Segment Start: Working data

Definition is_gratuitous_arp (flow wc : flowf) : bool * flowf :=
  if negb (flow F_dl_type =? ETH_TYPE_ARP) then (false, wc)
  else
    let wc := unwildcard [F_dl_dst] wc in
    if negb (eth_addr_is_broadcast (flow F_dl_dst)) then (false, wc)
    else
      let wc := unwildcard [F_nw_proto] wc in
      if flow F_nw_proto =? ARP_OP_REPLY then (true, wc)
      else if flow F_nw_proto =? ARP_OP_REQUEST then
        (flow F_nw_src =? flow F_nw_dst, unwildcard [F_nw_src; F_nw_dst] wc)
      else (false, wc).

Definition netflow_mask_wc (flow wc : flowf) : flowf :=
  if negb (flow F_dl_type =? ETH_TYPE_IP) then wc
  else wc_or F_nw_tos IP_DSCP_MASK (unwildcard [F_nw_proto; F_nw_src; F_nw_dst; F_tp_src; F_tp_dst] wc).

Definition in_band_must_output_to_local_port (flow : flowf) : bool :=
  (flow F_dl_type =? ETH_TYPE_IP) && (flow F_nw_proto =? IPPROTO_UDP)
  && (flow F_tp_src =? DHCP_SERVER_PORT) && (flow F_tp_dst =? DHCP_CLIENT_PORT).

Definition cfm_should_process_flow (check_tnl_key : bool) (ccm_addr : Z) (flow wc : flowf) : bool * flowf :=
  let wc := unwildcard [F_dl_dst] wc in
  let wc := if check_tnl_key then unwildcard [F_tun_id] wc else wc in
  ((flow F_dl_type =? ETH_TYPE_CFM) && (flow F_dl_dst =? ccm_addr)
   && (negb check_tnl_key || (flow F_tun_id =? 0)), wc).

Definition bfd_should_process_flow (eth_dst : option Z) (check_tnl_key : bool) (flow wc : flowf) : bool * flowf :=
  let wc := unwildcard [F_dl_dst] wc in
  if match eth_dst with Some d => negb (d =? flow F_dl_dst) | None => false end then (false, wc)
  else
    let wc := unwildcard [F_nw_proto; F_tp_dst] wc in
    let wc := if check_tnl_key then unwildcard [F_tun_id] wc else wc in
    ((flow F_dl_type =? ETH_TYPE_IP) && (flow F_nw_proto =? IPPROTO_UDP) && (flow F_tp_dst =? BFD_DEST_PORT)
     && (negb check_tnl_key || (flow F_tun_id =? 0)), wc).

Definition stp_should_process_flow (flow wc : flowf) : bool * flowf :=
  (eth_addr_equals (mac_bytes (flow F_dl_dst)) eth_addr_stp, unwildcard [F_dl_dst] wc).

Definition choose_miss_rule (config : Z) (miss_rule no_packet_in_rule : rule_dpif) : rule_dpif :=
  if any_bit config OFPUTIL_PC_NO_PACKET_IN then no_packet_in_rule else miss_rule.

(** The frame that an output sends carries this TCI. *)
Definition output_tci (u : xbundle_cfg) (vid flow_tci : Z) : Z :=
  if negb (vid =? 0) || uc_use_priority_tags u then
    let tci := Z.lor vid (Z.land flow_tci VLAN_PCP_MASK) in
    if negb (tci =? 0) then Z.lor tci VLAN_CFI else tci
  else vid.

(** ** The registers of the egress tables (lib/simon.h) *)

Definition SIMON_OUTPUT_STATUS_REG : nat := 1.
Definition SIMON_REG (regs : nat → Z) (index : nat) (mask shift : Z) : Z := Z.shiftr (Z.land (regs index) mask) shift.
Definition SIMON_REG32 regs idx := SIMON_REG regs idx 0xffffffff 0.
Definition SIMON_REG16_HI regs idx := SIMON_REG regs idx 0xffff0000 8.
Definition SIMON_REG16_LO regs idx := SIMON_REG regs idx 0x0000ffff 0.
Definition SIMON_REG8_LO regs idx := SIMON_REG regs idx 0x000000ff 0.

(** The comparisons in the order of their result registers 2 to 15. *)
Definition egress_comparisons (flow : flowf) : list bool :=
  let regs i := flow (F_reg i) in
  let orig_dl_src := Z.lor (Z.shiftl (SIMON_REG16_HI regs 8) 32) (SIMON_REG32 regs 9) in
  let orig_dl_dst := Z.lor (Z.shiftl (SIMON_REG16_LO regs 8) 32) (SIMON_REG32 regs 10) in
  let orig_nw_src := SIMON_REG32 regs 12 in
  let orig_nw_dst := SIMON_REG32 regs 13 in
  let orig_tp_src := SIMON_REG16_LO regs 14 in
  let orig_tp_dst := SIMON_REG16_LO regs 15 in
  [SIMON_REG16_LO regs 7 =? flow F_dl_type;
   orig_dl_src =? flow F_dl_src; orig_dl_src =? flow F_dl_dst;
   orig_dl_dst =? flow F_dl_src; orig_dl_dst =? flow F_dl_dst;
   SIMON_REG8_LO regs 11 =? flow F_nw_proto;
   orig_nw_src =? flow F_nw_src; orig_nw_src =? flow F_nw_dst;
   orig_nw_dst =? flow F_nw_src; orig_nw_dst =? flow F_nw_dst;
   orig_tp_src =? flow F_tp_src; orig_tp_src =? flow F_tp_dst;
   orig_tp_dst =? flow F_tp_src; orig_tp_dst =? flow F_tp_dst].

Definition egress_compare (flow : flowf) : flowf :=
  foldl (λ fl '(i, b), upd (F_reg i) (if b : bool then 1 else 0) fl) flow
    (zip (seq 2 14) (egress_comparisons flow)).

Section xlate.
Context {Sv : xlate_services} {E : xlate_env}.

(** ** Ports and bundles *)

Definition port_at (a : Z) : xlate xport := lift (xc_ports e_cfg !! a).
Definition bridge_at (a : Z) : xlate xbridge := lift (xc_bridges e_cfg !! a).
Definition bundle_at (a : Z) : xlate xbundle := lift (xc_bundles e_cfg !! a).
Definition the_bridge : xlate xbridge := b ← gets cx_xbridge; bridge_at b.

(** The spanning tree of a port's bridge and the port's number in it. *)
Definition xport_get_stp_port (p : xport) : xlate (option (Z * nat)) :=
  b ← bridge_at (xp_xbridge p);
  match bc_stp (xb_cfg b) with
  | Some h =>
      if pc_stp_port_no (xp_cfg p) =? -1 then mret None
      else
        stps ← gets cx_stp;
        s ← lift (stps !! h);
        mret (pair h <$> stp_get_port s (pc_stp_port_no (xp_cfg p)))
  | None => mret None
  end.

Definition xport_stp_state (p : xport) : xlate stp_state :=
  sp ← xport_get_stp_port p;
  match sp with
  | Some (h, i) => stps ← gets cx_stp; s ← lift (stps !! h); mret (stp_port_get_state s i)
  | None => mret STP_DISABLED
  end.

Definition xport_stp_learn_state (p : xport) : xlate bool := st ← xport_stp_state p; mret (stp_learn_in_state st).
Definition xport_stp_forward_state (p : xport) : xlate bool := st ← xport_stp_state p; mret (stp_forward_in_state st).

(** The payload is trimmed to the length that the Ethernet type field says. *)
Definition stp_payload (packet : list Z) : option (list Z) :=
  let payload := take (Z.to_nat (ByteOrder.field packet 12 2) + ETH_HEADER_LEN)%nat packet in
  if (ETH_HEADER_LEN + LLC_HEADER_LEN <=? length payload)%nat
  then Some (drop (ETH_HEADER_LEN + LLC_HEADER_LEN)%nat payload) else None.

Definition stp_process_packet (p : xport) (packet : list Z) : xlate unit :=
  sp ← xport_get_stp_port p;
  st ← xport_stp_state p;
  match sp, stp_payload packet with
  | Some (h, i), Some bpdu =>
      when (negb (bool_decide (st = STP_DISABLED)))
        (modify (λ c, set_stp (alter (λ s, stp_received_bpdu s i bpdu) h (cx_stp c)) c))
  | _, _ => mret tt
  end.

(** A bundle is its key; [None] is [ofpp_none_bundle]. *)
Definition ofpp_none_bundle : xbundle_cfg := XbundleCfg None None PORT_VLAN_TRUNK 0 None false false.

Definition bundle_cfg (b : option Z) : xlate xbundle_cfg :=
  match b with Some b => u ← bundle_at b; mret (xu_cfg u) | None => mret ofpp_none_bundle end.

Definition xbundle_mirror_out (mb b : option Z) : Z := match b with Some b => sv_mirror_bundle_out mb b | None => 0 end.
Definition xbundle_mirror_src (mb b : option Z) : Z := match b with Some b => sv_mirror_bundle_src mb b | None => 0 end.
Definition xbundle_mirror_dst (mb b : option Z) : Z := match b with Some b => sv_mirror_bundle_dst mb b | None => 0 end.

(** The input bundle, if there is one, and the input port. *)
Definition lookup_input_bundle (b : xbridge) (in_port : Z) : xlate (option (option Z) * option Z) :=
  let a := get_ofp_port e_cfg b in_port in
  match a with
  | Some q =>
      p ← port_at q;
      match xp_xbundle p with
      | Some u => mret (Some (Some u), a)
      | None => mret (if in_port =? OFPP_NONE then Some None else None, a)
      end
  | None => mret (if in_port =? OFPP_NONE then Some None else None, a)
  end.

(** Whether the port lets the packet in. *)
Definition may_receive (p : xport) : xlate bool :=
  flow ← gets cx_flow;
  if any_bit (pc_config (xp_cfg p))
       (if eth_addr_equals (mac_bytes (flow F_dl_dst)) eth_addr_stp then OFPUTIL_PC_NO_RECV_STP else OFPUTIL_PC_NO_RECV)
  then mret false
  else
    fwd ← xport_stp_forward_state p;
    learn ← xport_stp_learn_state p;
    mret (fwd || learn).

(** ** Protocol packets *)

(** A decision on the flow that also adds to the wildcards. *)
Definition decide_wc (f : flowf → flowf → bool * flowf) : xlate bool :=
  r ← gets (λ c, f (cx_flow c) (cx_wc c));
  _ ← mod_wc (λ _, r.2);
  mret r.1.

(** Hands the packet, if there is one, to a protocol and returns its reason. *)
Definition hand_over (f : list Z → xlate unit) (reason : slow_path_reason) : xlate (option slow_path_reason) :=
  _ ← match xi_packet e_in with Some packet => f packet | None => mret tt end;
  mret (Some reason).

Definition process_stp (b : xbridge) (p : xport) : xlate (option slow_path_reason) :=
  match bc_stp (xb_cfg b) with
  | Some _ =>
      ok ← decide_wc stp_should_process_flow;
      if ok : bool then hand_over (stp_process_packet p) SLOW_STP else mret None
  | None => mret None
  end.

Definition process_lacp (b : xbridge) (a : Z) (p : xport) : xlate (option slow_path_reason) :=
  lacp ← match xp_xbundle p with Some u => u ← bundle_at u; mret (uc_lacp (xu_cfg u)) | None => mret None end;
  flow ← gets cx_flow;
  match lacp with
  | Some lacp =>
      if flow F_dl_type =? ETH_TYPE_LACP
      then hand_over (λ packet, mod_svc (λ s, sv_lacp_process_packet s lacp a packet)) SLOW_LACP
      else process_stp b p
  | None => process_stp b p
  end.

Definition process_bfd (b : xbridge) (a : Z) (p : xport) : xlate (option slow_path_reason) :=
  match pc_bfd (xp_cfg p) with
  | Some bfd =>
      s ← gets cx_svc;
      ok ← decide_wc (bfd_should_process_flow (sv_bfd_eth_dst s bfd) (sv_bfd_check_tnl_key s bfd));
      if ok : bool then
        flow ← gets cx_flow;
        hand_over (λ packet, mod_svc (λ s, sv_bfd_process_packet s bfd flow packet)) SLOW_BFD
      else process_lacp b a p
  | None => process_lacp b a p
  end.

Definition process_special (a : option Z) : xlate (option slow_path_reason) :=
  b ← the_bridge;
  match a with
  | None => mret None
  | Some a =>
      p ← port_at a;
      match pc_cfm (xp_cfg p) with
      | Some cfm =>
          s ← gets cx_svc;
          ok ← decide_wc (cfm_should_process_flow (sv_cfm_check_tnl_key s cfm) (sv_cfm_ccm_addr s cfm));
          if ok : bool
          then hand_over (λ packet, mod_svc (λ s, sv_cfm_process_heartbeat s cfm packet)) SLOW_CFM
          else process_bfd b a p
      | None => process_bfd b a p
      end
  end.

(** ** Sampling *)

Definition compose_sample_action (probability : Z) (cookie : user_action_cookie) : xlate unit :=
  b ← the_bridge;
  flow ← gets cx_flow;
  let odp_port := ofp_port_to_odp_port e_cfg b (flow F_in_port) in
  put_odp [ODP_SAMPLE probability (sv_port_get_pid (bc_dpif (xb_cfg b)) odp_port) cookie].

Definition compose_sflow_cookie (sflow vlan_tci odp_port n_outputs : Z) : user_action_cookie :=
  let many := Z.lor 0x80000000 n_outputs in
  COOKIE_SFLOW vlan_tci
    (if n_outputs =? 0 then Z.lor 0x40000000 256
     else if n_outputs =? 1 then
       let ifindex := sv_sflow_odp_port_to_ifindex sflow odp_port in if ifindex =? 0 then many else ifindex
     else many).

(** Returns whether an action was added. *)
Definition compose_sflow_action (odp_port : Z) : xlate bool :=
  b ← the_bridge;
  flow ← gets cx_flow;
  match bc_sflow (xb_cfg b) with
  | Some sflow =>
      if flow F_in_port =? OFPP_NONE then mret false
      else
        _ ← compose_sample_action (sv_sflow_get_probability sflow)
              (compose_sflow_cookie sflow 0 odp_port (if odp_port =? ODPP_NONE then 0 else 1));
        mret true
  | None => mret false
  end.

Definition compose_ipfix_action : xlate unit :=
  b ← the_bridge;
  flow ← gets cx_flow;
  match bc_ipfix (xb_cfg b) with
  | Some ipfix =>
      when (negb (flow F_in_port =? OFPP_NONE))
        (compose_sample_action (sv_ipfix_get_probability ipfix) COOKIE_IPFIX)
  | None => mret tt
  end.

Definition add_sflow_action : xlate unit :=
  added ← compose_sflow_action ODPP_NONE;
  modify (λ c, set_user_cookie_offset added (set_sflow_odp_port 0 (set_sflow_n_outputs 0 c))).

(** The cookie lies in the first action. *)
Definition fix_sflow_action : xlate unit :=
  fix_it ← gets cx_user_cookie_offset;
  when fix_it
    (acts ← gets cx_odp_actions;
     b ← the_bridge;
     sflow ← lift (bc_sflow (xb_cfg b));
     match acts with
     | ODP_SAMPLE probability pid (COOKIE_SFLOW _ _) :: acts =>
         modify (λ c, set_odp_actions
           (ODP_SAMPLE probability pid
              (compose_sflow_cookie sflow (cx_base_flow c F_vlan_tci) (cx_sflow_odp_port c) (cx_sflow_n_outputs c))
            :: acts) c)
     | _ => abort
     end).

(** ** Controllers *)

Definition commit_with (f : flowf → commit_state → commit_state) : xlate unit :=
  modify (λ c,
    let c' := f (cx_flow c) (Commit (cx_base_flow c) (cx_odp_actions c) (cx_wc c)) in
    set_base_flow (cm_base c') (set_odp_actions (cm_actions c') (set_wc (cm_wc c') c))).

Segment End: Working data

**Directions:** The stretch of entries above that starts with the line containing "(eth_addr_equals (mac_bytes (flow" and goes on through the line containing "(** The frame" is to be transcribed exactly, and no other line is to be transcribed.

**Task solution:**
  (eth_addr_equals (mac_bytes (flow F_dl_dst)) eth_addr_stp, unwildcard [F_dl_dst] wc).

Definition choose_miss_rule (config : Z) (miss_rule no_packet_in_rule : rule_dpif) : rule_dpif :=
  if any_bit config OFPUTIL_PC_NO_PACKET_IN then no_packet_in_rule else miss_rule.

(** The frame that an output sends carries this TCI. *)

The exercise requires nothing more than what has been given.